For a time, the Georgia Democrat had been the only ex-president to formally RSVP to the Friday swearing-in ceremony.

That changed a few weeks ago when President Bill Clinton sent word to reporters that he’ll attend the inaugural along with Hillary. So did George W. Bush, although his father, George H.W. Bush, won’t attend because of his ailing health. (He wrote a note to Trump saying his doctors warned him sitting in the cold would put him “six feet under.”) And President Barack Obama will also be there to formally hand over the keys to the White House.

It was not a given that any of those ex-White House denizens would attend the bash. Trump repeatedly mocked Jeb Bush during the GOP primary, casting him as a low-energy tool of the establishment. Bush ’41 and Bush ’43 both refused to endorse Trump in the general election, and Barbara Bush and Jeb Bush openly opposed him.
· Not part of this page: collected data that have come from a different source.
(** What the destination said it published. *)
Definition check_receipt (a : Answer) (r : CopyResult) : CopyResult * option CopyError :=
  let r := cr_with_stage "integrity" r in
  match parseUploadReceipt (ra_stdout a) with
  | None =>
      failed_copy (cr_with_integrity "mismatch" (cr_with_destination "" r))
        (inl (transferError TransferReceiptInvalid (cr_Bytes r) (plain_error "invalid destination integrity receipt")))
  | Some (size, digest) =>
      let r := cr_with_destination digest r in
      if bool_decide (size ≠ cr_Bytes r ∨ digest ≠ cr_LocalSHA256 r ∨ cr_LocalSHA256 r ≠ cr_SourceSHA256 r) then
        failed_copy (cr_with_integrity "mismatch" r)
          (inl (transferError TransferIntegrityMismatch (cr_Bytes r)
             (plain_error "source, relayed and destination digests or sizes do not agree")))
      else (cr_completed r, None)
  end.

(** Both commands were started: [a] is the destination's answer, [s] the source's. *)
Definition copy_streams (w : CopyWorld) (a s : Answer) (r : CopyResult) : CopyResult * option CopyError :=
  let '(written, copyErr, destination) := relay w in
  let complete := bool_decide (copyErr = None) && bool_decide (ra_wait s = None) in
  let r := cr_with_relayed (Z.of_nat (length written)) (if complete then digest_of written else "") r in
  if negb complete then
    if destination then
      timeout_transfer (ra_timed_out a) r
        (collectRemoteFirst RedactString a no_result (cr_Bytes r) (default (plain_error "") copyErr) TransferRemoteWriteFailed).2
    else
      let cause := match copyErr with Some e => e | None => default (plain_error "") (ra_wait s) end in
      let message := stderr_or_error (ra_stderr s) cause in
      timeout_transfer (ra_timed_out s) (cr_with_stage "remote_read" r)
        (transferError TransferDownloadRemoteRead (cr_Bytes r) (plain_error message))
  else
    match ra_close a with
    | Some e =>
        timeout_transfer (ra_timed_out a) r
          (collectRemoteFirst RedactString a no_result (cr_Bytes r) e TransferRemoteCloseFailed).2
    | None =>
        match ra_wait a with
        | Some e => destination_failed a r e
        | None => check_receipt a r
        end
    end.

Definition session_failed (r : CopyResult) (e : sshError) (c : Connection) : CopyResult * option CopyError :=
  failed_copy (cr_with_stage "session" r) (inr (classified_error (ClassifyError RedactString windows e c) (Some e))).

(** The sessions and the start of both commands. *)
Definition copy_sessions (w : CopyWorld) (src dst : Connection) (srcPath dstPath sourceDigest : string) (mode : Z) (r : CopyResult) :
    CopyResult * option CopyError :=
  match cw_session_src w with
  | Some e => session_failed r e src
  | None =>
  match cw_session_dst w with
  | Some e => session_failed r e dst
  | None =>
  match cw_stdout_pipe w with
  | Some e => failed_copy r (inl (transferError TransferDownloadRemoteRead 0 e))
  | None =>
  match cw_stdin_pipe w with
  | Some e => failed_copy r (inl (transferError TransferStdinOpenFailed 0 e))
  | None =>
      let r := cr_with_stage "remote_write" r in
      let a := cw_dst w (uploadCommandWithIntegrity dstPath mode (-1) sourceDigest DefaultUploadDirMode) in
      let not_started kind fired e :=
        if isExecRefused e then failed_copy r (inl (remoteShellUnsupportedError RedactString "" (Some e)))
        else timeout_transfer fired r (transferError kind 0 e) in
      match ra_start a with
      | Some e => not_started TransferStartFailed (ra_timed_out a) e
      | None =>
          let s := cw_src w (downloadCommand srcPath) in
          match ra_start s with
          | Some e => not_started TransferDownloadRemoteRead (ra_timed_out s) e
          | None => copy_streams w a s r
          end
      end
  end end end end.

(** [CopyFile] without [Direct]. *)
Definition CopyFile (w : CopyWorld) (src : Connection) (srcPath : string) (dst : Connection) (dstPath : string) :
    CopyResult * option CopyError :=
  let r := mkCopyResult false "local_relay" "validate" 0 "not_checked" "" "" "" true in
  if UsesSFTP src || UsesSFTP dst then
    failed_copy r (inl (transferKindError TransferSFTPUnsupported 0
      (plain_error "cp needs a POSIX shell on both hosts; hosts with transfer: sftp are not supported (use get and put)")))
  else
    let r := cr_with_stage "discovery" r in
    let isDir := match cw_probe_dial w with
      | Some e => inr (inr e)
      | None => remoteIsDirOn RedactString (cw_probe_session w) (cw_src w) srcPath end in
    match isDir with
    | inr e => failed_copy r (copySourceError e)
    | inl true =>
        failed_copy r (inl (transferKindError CopyDirectoryUnsupported 0
          (plain_error (srcPath +:+ " is a directory; cp copies single regular files only"))))
    | inl false =>
        let r := cr_with_stage "dial" r in
        match cw_dial_src w with
        | Some e => failed_copy r (copySourceError (inr e))
        | None =>
        match cw_dial_dst w with
        | Some e => failed_copy r (copyDestinationError (inr e))
        | None =>
            let r := cr_with_stage "integrity" r in
            match remoteFileSHA256 RedactString (cw_digest_session w) (cw_src w) srcPath with
            | inr e => timeout_transfer (ra_timed_out (cw_src w (remote_digest_command srcPath))) r e
            | inl digest =>
                copy_sessions w src dst srcPath dstPath digest (remoteFileMode (cw_mode_session w) (cw_src w) srcPath)
                  (cr_with_source digest r)
            end
        end end
    end.

(** ** The direct copy *)

Definition directSSHProbeMarker : string := "SSM_SSH_OK".
Definition directNoAgentExit : Z := 71.
Definition directTimeoutExit : Z := 72.

Definition directUnsupported (message : string) : TransferError :=
  transferKindError CopyDirectUnsupported 0 (plain_error message).

(** How far the private key of the destination can be loaded. *)
Inductive KeyLoading := KeyLoaded | NotParsed | NoSigner | NotAdded (e : string).

(** The private keys of the agent. *)
Definition directAgent (load : string → KeyLoading) (dst : Connection) (v : Vault) : TransferError + list string :=
  let name := c_Name dst in
  if bool_decide (c_KeyName dst = "") then
    inl (directUnsupported (name +:+ " authenticates with a password only; cp --direct needs a key from the vault for the destination and never sends a password to the source host"))
  else
    match GetKey v (c_KeyName dst) with
    | None => inl (directUnsupported ("key " +:+ Quote (c_KeyName dst) +:+ " of destination " +:+ name +:+ " was not found in the vault"))
    | Some key =>
        let refused why := inl (directUnsupported
          ("the key of destination " +:+ name +:+ " cannot be loaded into the scoped agent (" +:+ why +:+ ")")) in
        match load (k_PrivateKey key) with
        | NotParsed => refused "encrypted or unsupported key"
        | NoSigner => refused "unsupported key"
        | NotAdded e => refused e
        | KeyLoaded => inr [k_PrivateKey key]
        end
    end.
And Trump ran a bitter campaign against Hillary Clinton, invoking scandals from Bill Clinton’s past in the final stretch of the race – and vowing to sic a special prosecutor on the former secretary of state to probe her use of a private email server.

Carter, 92, told his Sunday school class shortly after the election that he’d attend Donald Trump’s inauguration. But he showed little affinity for either candidate.

He supported Clinton – “everybody knows that I’m a Democrat and I’ll be voting Democratic,” he said – but he did little to actively campaign for her. And he noted she was “quite unpopular” in one August interview.

As for Carter’s stance on Trump, the Georgia Democrat said during a speech before the British House of Lords last year – before Trump locked up the nomination – that the New York businessman might not be the worst Republican in the field.

“The reason is, Trump has proven already he’s completely malleable,” Carter said then. “I don’t think he has any fixed (positions) he’d go the White House and fight for. On the other hand, Ted Cruz is not malleable. He has far right wing policies he’d pursue if he became president.”